Problem S. Fix a positive integer $n$. Find all the pairs $(V, S)$, whith the following properties.

1. $V$ is a finite dimensional complex vector space equipped with a Hermitian metric. $\DeclareMathOperator{\Sym}{Sym}$ We denote by $\Sym(V)$ the space of symmetric complex linear operators $V\to V$.

2. $\newcommand{\bR}{\mathbb{R}}$ $S$ is a linear map $S:\bR^n\to\Sym(V)$ such that for any $\xi\in\bR^n\setminus 0$ the symmetric operator $S(\xi)$ is invertible.

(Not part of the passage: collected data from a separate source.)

(* ===== verification/VfsOps.v ===== *)
(** * What the operations on path names do to reference counts

    The references to a vnode are those of the layer itself ([own]) and those
    of its callers; [moved] says how an operation changes the latter.  Every
    operation answers with exactly the references it should, on every path
    through it, and keeps the layer well formed. *)

From S2P Require Import Prelude Array Bitmap CopyInOut Uio Lhd SfsDisk SfsFile SfsVnode SfsTable Vfs VfsSpec VfsPath.

Section ops.
Context {F : Type} `{!Vnodes F, !VnodeLaws F}.
Implicit Types s : vfs F.
Implicit Types ps : list loc.

Abbreviation vrefs s := (refs (vfs_state s)).
Abbreviation vopens s := (opens (vfs_state s)).

(** The references callers hold. *)
Definition ext s ps (x : loc) : Z := vrefs s x - own s ps x.

Record moved s s' ps (d o : loc → Z) : Prop := Moved {
  mv_good : good s' ps;
  mv_ext x : ext s' ps x = ext s ps x + d x;
  mv_opens x : vopens s' x = vopens s x + o x
}.

(** A caller holds a reference to [v] beyond those of its opens. *)
Definition held s ps (v : loc) : Prop := vopens s v < ext s ps v.

(** [k] more references of callers can be counted. *)
Definition roomy s ps (k : Z) : Prop := ∀ x, ext s ps x + (Z.of_nat (length ps) + 2 + k) ≤ MAXREF.

Lemma devs_own_le h ps x : devs_own h ps x ≤ Z.of_nat (length ps).
Proof.
  induction ps as [|p ps IH]; cbn; [done|]. pose proof (ocount_range (kd_vnode <$> h !! p) x). lia.
Qed.

Lemma own_le s ps x : 0 ≤ own s ps x ≤ Z.of_nat (length ps) + 2.
Proof.
  unfold own. pose proof (devs_own_le (kd_heap s) ps x). pose proof (devs_own_nonneg (kd_heap s) ps x).
  pose proof (ocount_range (t_cwd s) x). pose proof (ocount_range (bootfs_vnode s) x). lia.
Qed.

Lemma roomy_room s ps k : roomy s ps k → room s k.
Proof. intros Hr x. specialize (Hr x). unfold ext in Hr. pose proof (own_le s ps x). lia. Qed.

Lemma moved_refl s ps : good s ps → moved s s ps zero zero.
Proof. intros Hg. split; [done|..]; intros x; unfold zero; lia. Qed.

Lemma moved_trans s s1 s2 ps d1 o1 d2 o2 d o :
  moved s s1 ps d1 o1 → moved s1 s2 ps d2 o2 →
  (∀ x, d x = d1 x + d2 x) → (∀ x, o x = o1 x + o2 x) → moved s s2 ps d o.
Proof.
  intros [_ He1 Ho1] [Hg He2 Ho2] Hd Ho. split; [done|..]; intros x.
  - rewrite He2, He1, Hd. lia.
  - rewrite Ho2, Ho1, Ho. lia.
Qed.

Lemma vstep_moved s s' ps d o :
  good s ps → vstep s s' d o → (∀ x, 0 ≤ d x ∧ o x ≤ d x) → moved s s' ps d o.
Proof.
  intros Hg Hs Hd. split; [by eapply good_step|..]; intros x.
  - unfold ext. rewrite (vstep_refs _ _ _ _ _ Hs), (vstep_own _ _ _ _ _ _ Hs). lia.
  - by eapply vstep_opens.
Qed.

Lemma good_ext s ps x : good s ps → 0 ≤ vopens s x ≤ ext s ps x.
Proof.
  intros Hg. pose proof (gd_own _ _ Hg x). pose proof (law_nonneg _ x (gd_inv _ _ Hg)). unfold ext. lia.
Qed.

Lemma moved_held s s' ps d o v : good s ps → moved s s' ps d o → o v < d v → held s' ps v.
Proof.
  intros Hg Hm Hv. unfold held. rewrite (mv_ext _ _ _ _ _ Hm), (mv_opens _ _ _ _ _ Hm).
  pose proof (good_ext _ _ v Hg). lia.
Qed.

Lemma moved_roomy s s' ps d o k j :
  roomy s ps k → moved s s' ps d o → (∀ x, d x + j ≤ k) → roomy s' ps j.
Proof. intros Hr Hm Hd x. rewrite (mv_ext _ _ _ _ _ Hm). specialize (Hr x). specialize (Hd x). lia. Qed.

Lemma held_alive s ps v : good s ps → held s ps v → 1 ≤ vrefs s v.
Proof.
  unfold held, ext. intros Hg Hv. pose proof (own_le s ps v).
  pose proof (law_nonneg _ v (gd_inv _ _ Hg)). lia.
Qed.

(** ** Calls with a reference in hand *)

Lemma drop_spec s ps v m (Q : unit → world (vfs F) → Prop) :
  good s ps → held s ps v → (∀ s' m', moved s s' ps (less v) zero → Q tt (World s' m')) →
  wp (on_fs (vop_decref v)) Q (World s m).
Proof.
  intros Hg Hv HQ. unfold held, ext in Hv. pose proof (own_le s ps v).
  eapply on_fs_wp; [apply (law_decref _ v); [apply Hg|lia]|].
  intros [] f m' (Hi & Hc & Hfs & Hl). cbn [wst] in *. apply HQ.
  assert (∀ x, vopens s x + own s ps x ≤ refs f x) as Hown.
  { intros x. destruct (Hc x) as (-> & _). pose proof (gd_own _ _ Hg x). unfold less, one. case_decide; subst; lia. }
  assert (∀ x, own (set_state f s) ps x = own s ps x) as Ho by done.
  destruct (Hg) as [_ Hk Hb Ha Hin Hkd _ Hcw]. split; [split|..]; cbn [set_state vfs_state]; try done.
  - intros p kd Hp Hkp. destruct (Hkd p kd Hp Hkp) as [H1 H2 H3]. split; [|done..].
    intros fs Hf. by apply Hl, H1.
  - intros x. rewrite Ho. destruct (Hc x) as (_ & ->). specialize (Hown x). unfold zero. lia.
  - intros u Hu. rewrite Hfs; [by apply Hcw|by eapply (good_alive s), (own_cwd s)|].
    specialize (Hown u). pose proof (own_cwd s ps u Hu). pose proof (law_nonneg _ u (gd_inv _ _ Hg)). lia.
  - intros x. unfold ext. rewrite Ho. destruct (Hc x) as (E & _). change (vfs_state (set_state f s)) with f. lia.
  - intros x. by destruct (Hc x) as (_ & ->).
Qed.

Readers familiar with the basics of p.d.e.-s will surely recognize $S(\xi)$ as the principal symbol of an elliptic, first order partial differential operator with constant coefficients that acts on $C^\infty(\bR^n, V)$. That explains the letter $S$ in the name of the problem.

We denote by $\newcommand{\eS}{\mathscr{S}}$ $\eS_n$ the space of solutions of Problem S for a given positive integer $n$.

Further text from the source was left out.